6 January 2013

Woke up this early morning, bleary eyed and confused.

I turned over, confined within my covers and I remembered why I was up at 7am. I wish I could have taken a photo of that moment; captured how the early morning sun touched his shoulder, creating a soft glow that seemed to bounce off his body. I took in the stillness of the room; one lone bird chirping outside, the gentle breeze coming from the open window and I was to destroy it.

I reached out to touch him, feeling the heat of his skin as I stroked his back before putting my arm around him and holding him close. A few more minutes of just being with him is all I wanted before reality set in. His hand gripped mine as he turned over to face me, those beautiful grey eyes searched my soul with one look and all I could say mutter was "Stay". He smiled as he kissed my lips, pulling me in closer to his chest and said "5 more minutes" in a husky whisper.

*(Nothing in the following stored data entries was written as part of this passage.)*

(* ===== verification/UdpDatagram.v ===== *)
(** The way of a datagram: what [udp_send] hands to the network and what
    [udp_input] makes of it at the other end, however the bytes are cut into
    buffers there. *)

From Stdlib Require Import ZArith Lia.
From stdpp Require Import base tactics numbers gmap option list.
From S2P Require Import Prelude Common Inet Linked Memp MempProps Udp UdpProps.

Local Open Scope Z_scope.

(** * Datagrams in memory *)

(** The bytes from the payload of the first buffer on. *)
Definition dg_data (d : dgram) : list Z := chain_data (dg_chain d).

Record wf_dgram (d : dgram) : Prop := {
  wd_bytes : bytes (dg_area d);
  wd_payload : 0 <= dg_payload d;
  wd_len : is_u16 (dg_len d);
  wd_fits : dg_payload d + dg_len d <= Z.of_nat (length (dg_area d));
  wd_rest : Forall wf_pbuf (dg_rest d);
  wd_tot_len : dg_tot_len d = Z.of_nat (length (dg_data d));
  wd_total : is_u16 (dg_tot_len d)
}.

Definition first_data (d : dgram) : list Z :=
  take (Z.to_nat (dg_len d)) (drop (Z.to_nat (dg_payload d)) (dg_area d)).

Lemma dg_data_split d : dg_data d = first_data d ++ chain_data (dg_rest d).
Proof. done. Qed.

Lemma length_first_data d : wf_dgram d → length (first_data d) = Z.to_nat (dg_len d).
Proof. intros [? ? [? ?] ? ? ? ?]. unfold first_data. rewrite length_take, length_drop. lia. Qed.

Lemma wf_dgram_chain d : wf_dgram d → Forall wf_pbuf (dg_chain d).
Proof.
  intros [Hb ? Hl ? ? ? ?]. constructor; [|done]. split_and!; cbn; [by apply Forall_drop|done|].
  rewrite length_drop. unfold is_u16 in Hl. lia.
Qed.

(** A part of a part. *)
Lemma take_drop_window {A} (l : list A) n k m p :
  (k + n <= m)%nat → take n (drop k (take m (drop p l))) = take n (drop (p + k) l).
Proof.
  intros Hm. replace m with (k + (m - k))%nat by lia. rewrite <-take_drop_commute, take_take, drop_drop.
  by rewrite Nat.min_l by lia.
Qed.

We laid there, face to face with our eyes closed, breaths intertwined as our heart beats found the rhythm that matched our souls. His breath fed mine as our bodies touched, by giving me life I gave him back his own.

Twenty minutes later he was driving home. Leaving me alone in this bed as I laid there hugging the pillow and smelling our scent. I had him briefly for eight hours, but it was worth the memories, the heartache of loss as the photos were ingrained to my mind.

I sigh as I back to sleep, teary eyed and alone. I hope I dream of better days.